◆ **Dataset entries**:
Lemma turn_wp t0 st v : 1 <= batch spec -> in_step t0 st v ->
  bwp (produce_turn conf spec fuel t0 st) v (fine (fun r v' =>
    match r with inl st' | inr st' => in_step t0 st' v' end)).
Proof.
  intros Hb Hst. unfold produce_turn. apply wp_perf. intros q Hq. cbn zeta.
  assert (Hst' := in_step_later _ _ _ _ Hst Hq). destruct (Qlt_bool _ _); [|done].
  set (v1 := mk_world _ _ _) in *. apply wp_bind.
  apply (wp_mono _ _ _ (fine (fun _ v' => v' = v1))).
  { destruct (max_depth spec =? 0); [done|]. apply wp_redis. by intros. }
  intros [[]|e] ? Hv; cbn in Hv; try done; subst.
  { apply wp_still; [by intros|]. intros []. cbn. by eapply in_step_same. }
  assert (Hnow : (0 <= q - t0)%Q) by (pose proof (is_clock _ _ _ Hst); lra).
  assert (Hle : (q - t0 <= w_clock v1 - t0)%Q) by (cbn; lra).
  pose proof (is_past _ _ _ Hst') as Hsec. cbn in Hsec.
  unfold offer_due. destruct (Qlt_bool 0 (prate spec)) eqn:Hr.
  - cbn zeta. set (due := _ - offered st). destruct (Z.ltb_spec due 1) as [|Hd].
    + apply wp_bind. eapply wp_bind, wp_mono; [apply next_tick_wp|].
      intros [[]|e] v2 Hv; [|done]. destruct Hv as (q2 & Hq2 & ->).
      exact (in_step_later _ _ v1 q2 Hst' Hq2).
    + apply wp_bind, wp_bind. eapply wp_mono.
      { apply (offer_wp t0); [by eapply in_step_same|lia|done|done|done|].
        apply (due_in_time _ due); [done|done|]. lia. }
      intros [st2|e] v2 Hv; [|done]. cbn in Hv.
      destruct (_ =? due); [|done]. apply wp_bind.
      eapply wp_mono; [apply next_tick_wp|]. intros [[]|e] v3 Hv3; [|done].
      destruct Hv3 as (q2 & Hq2 & ->).
      exact (in_step_later _ _ v2 q2 Hv Hq2).
  - apply wp_bind. eapply wp_mono.
    { apply (offer_wp t0); [done|lia|done|done|done|].
      intros Hp. apply Qlt_bool_iff in Hp. congruence. }
    intros [st2|e] v2 Hv; done.
Qed.

Lemma while_wp {St A} (I : St -> world -> Prop) (body : St -> lo (St + A)) Q n : forall s v,
  I s v ->
  (forall s v, I s v -> bwp (body s) v (fine (fun r v' =>
     match r with inl s' => I s' v' | inr a => Q a v' end))) ->
  bwp (while_true n body s) v (fine Q).
Proof.
  induction n as [|n IH]; intros s v Hi Hb; [done|]. cbn [while_true]. apply wp_bind.
  eapply wp_mono; [by apply Hb|]. intros [[s'|a]|e] v' Hq; [by apply IH|done|done].
Qed.
End Producer.
Definition instances : sh Z :=
  j <- aws ["ec2"; "describe-instances"; "--filters";
            "Name=instance-state-name,Values=pending,running,stopping,stopped,shutting-down"] ;;
  l <- listed j "Reservations" ;;
  check (sum_of (fun r => v <-! at_key "Instances" r ;; json_len v) l).
Definition active_clusters : sh Z :=
  j <- aws ["ecs"; "list-clusters"] ;; arns <- texts j "clusterArns" ;;
  match arns with
  | [] => Ret 0
  | _ =>
      j <- aws (["ecs"; "describe-clusters"; "--clusters"] ++ arns) ;;
      l <- listed j "clusters" ;;
      check (sum_of (fun c => s <-! at_key "status" c ;;
                              Ok (if is_text "ACTIVE" s then 1 else 0)) l)
  end.
Fixpoint images_of (repos : list json) : sh Z :=
  match repos with
  | [] => Ret 0
  | r :: rest =>
      name <- json_at r "repositoryName" ;; name <- check (as_text name) ;;
      n <- how_many ["ecr"; "list-images"; "--repository-name"; name] "imageIds" ;;
      m <- images_of rest ;; Ret (n + m)
  end.
Definition images : sh Z :=
  j <- aws ["ecr"; "describe-repositories"] ;; l <- listed j "repositories" ;; images_of l.
Lemma saved_parts : exists w c n meta, LocalBench.summary float_repr s w = Ok c /\
  member "cpu" l = Some c.2 /\ member "worker_log_lines" l = Some (JInt n) /\
  member "meta" l = Some (JObj meta) /\
  (forall k, k <> "reproduce" -> k <> "wall_s" -> member k meta = member k its_meta_members) /\
  forall k, k <> "cpu" -> k <> "per_worker" -> k <> "worker_log_lines" -> k <> "meta" ->
    member k l = member k report_members.
Proof.
  edestruct annotated_keys as (l' & w & c & n & meta & Hl & H);
    [exact saved|cbn [member]; rewrite its_meta; reflexivity|].
  injection Hl as <-. by exists w, c, n, meta.
Qed.

Lemma saved_columns : Forall (fun c => known_column (JObj l) c.2) ROW.
Proof.
  destruct saved_parts as (w & c & n & meta & Hc & Hcpu & Hn & Hmeta & Hm & Hl).
  destruct (summary_object JInt (r_e2e r)) as [? He].
  destruct (summary_object (of_Qc float_repr) (r_enqueue_call r)) as [? Hq].
  destruct (summary_object JInt (r_enqueue_batch r)) as [? Hb].
  unfold ROW. repeat apply Forall_cons_2; try apply Forall_nil_2; cbn [snd].
  all: try (eapply column_alone; exact Hn).
  all: try (eapply column_there; [exact Hcpu|eapply summary_columns; [exact Hc|]];
            unfold CPU_COLUMNS; listed).
  all: try (eapply column_got; first [exact Hmeta|rewrite Hl by done; cbn; by f_equal]).
  all: try (eapply column_positive; [rewrite Hl by done; reflexivity|reflexivity]).
  all: try (eapply column_cost; by rewrite Hl).
  all: eapply column_there;
    [first [exact Hmeta|rewrite Hl by done; reflexivity]
    |first [cbn [at_key]; rewrite Hm by done|idtac]; by eexists].
Qed.

Lemma saved_row : exists row, _row float_repr (JObj l) = Ok (JObj row) /\
  (forall k, k ∈ ROW.*1 -> is_Some (member k row)) /\
  member "label" row = Some (JStr (label p)) /\ member "workers" row = Some (JInt (workers p)) /\
  member "completed_per_s" row = Some (jfloat float_repr (r_completed_per_s r)) /\
  member "exactly_once" row = Some (JBool (eo_ok (r_exactly_once r))).
Proof.
  destruct saved_parts as (w & c & n & meta & Hc & Hcpu & Hn & Hmeta & Hm & Hl).
  destruct (columns_read (JObj l) ROW saved_columns) as (row & He & Hrow);
    [apply (bool_decide_unpack _); by vm_compute|].
  exists row. split; [unfold _row; by rewrite He|]. split.
  { intros k ([? col] & -> & Hin)%list_elem_of_fmap.
    pose proof saved_columns as Hcols. rewrite Forall_forall in Hcols.
    destruct (Hcols _ Hin) as [v Hv]. exists v. by eapply Hrow. }
  repeat split; (eapply Hrow;
    [unfold ROW; listed
    |eapply column_at;
      [first [exact Hmeta|rewrite Hl by done; reflexivity]
      |first [cbn [at_key]; rewrite Hm by done|idtac]; reflexivity]]).
Qed.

◆ **Work instructions**: Would you please repeat exactly the lines above, starting at the line with "Fixpoint images_of (repos" and stopping at the line with "Definition images : sh", both included?

◆ **Answer to this exercise**:
Fixpoint images_of (repos : list json) : sh Z :=
  match repos with
  | [] => Ret 0
  | r :: rest =>
      name <- json_at r "repositoryName" ;; name <- check (as_text name) ;;
      n <- how_many ["ecr"; "list-images"; "--repository-name"; name] "imageIds" ;;
      m <- images_of rest ;; Ret (n + m)
  end.
Definition images : sh Z :=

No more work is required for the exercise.